Libera abstrahere, de Rodrigo Cass
Muitas foram as exposições que pude visitar em 2023, mas nenhuma me impactou como Libera abstrahere, de Rodrigo Cass. Já conhecia o seu trabalho há algum tempo, mas não havia tido a oportunidade de ver uma instalação com tantos de seus vídeos reunidos – e, neste caso, todos inéditos. Chama a atenção a maneira como Cass lida com a noção de mistério, repetição, edição de som e pesquisa cromática. Ao entrarmos no espaço da galeria, nosso corpo recebia diversos estímulos simultâneos e, num segundo momento, percebíamos como esses vídeos com suporte escultórico traziam pequenas ações feitas pelas mãos do artista – fogo, luz, texto, vento, terra e a planaridade do vídeo eram alguns dos tópicos tensionados pelo artista.

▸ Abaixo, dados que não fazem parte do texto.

(* ===== verification/FutexCorrect.v ===== *)
(** * Futexes: theorems

    What a wakeup does, that no wakeup is lost, that no waiter outlives its
    frame, the keys, the deadlines and the robust list. *)

From S2P Require Import Prelude RbTree RbTreeInv Timer TimerProof Sched SchedInv SchedKeeps SchedProof SchedCorrect VmMap VmMapTree Futex FutexProof.

#[local] Arguments without : simpl never.

(** ** The sections of a wait *)

Lemma wait_section us ms s t k l :
  sched_ok s l -> tasks s !! t = Some k -> (0 < length (wait_lists s))%nat ->
  ends (go_to_sleep us ms t) s
    (fun _ s' => (exists l', sched_ok s' l') /\ exists k', tasks s' !! t = Some k' /\ status k' = ps_waiting /\ wait_interruptible k' = true).
Proof.
  intros Hok E Hw. eapply ends_bind, ends_mono; [exact (sched_maybe_arm _ us ms s t k l Hok E)|].
  intros [] s1 (l1 & k1 & Hok1 & E1 & Ew). eapply ends_bind, ends_mono; [apply (sched_wait s1 t k1 l1 None Hok1 E1); rewrite Ew; done|].
  intros [] s2 [Hok2 (Et & _)]. assert (E2 : tasks s2 !! t = Some (to_waiting k1)) by (rewrite Et, lookup_insert_eq; done).
  eapply runs_modify; [exact E2|]. split.
  - exists l1. apply (sched_modify s2 l1 t (to_waiting k1)); try done. right. done.
  - cbn. rewrite lookup_insert_eq. eexists. done.
Qed.

Lemma keeps_section us ms t :
  keeps (go_to_sleep us ms t).
Proof. unfold go_to_sleep. eauto 20 with evolves. Qed.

Nas paredes, alguns trabalhos feitos com guache, concreto e papel conversavam de forma pictórica com as imagens que se movimentavam pela sala. Ao passar um bom tempo na mostra e sair de seu espaço, levávamos – felizmente – mais dúvidas do que respostas. Distante das ilustrações fáceis – algo tão comum na produção de arte hoje não apenas no Brasil, mas em âmbito internacional -, trata-se de uma pesquisa que acredita nas muitas camadas de experiência sensorial, complexidade interpretativa e ascese espiritual que as imagens ainda podem nos trazer.
Por Raphael Fonseca, curador, professor e historiador da arte. ///
Anna Ortega é repórter, interessada na escuta e escrita de processos artísticos. Trabalha com jornalismo cultural e cobre temas relacionados a direitos humanos e educação. Tem textos publicados em veículos como UOL, Revista Select, Nonada Jornalismo e outros. É também artista e fotógrafa.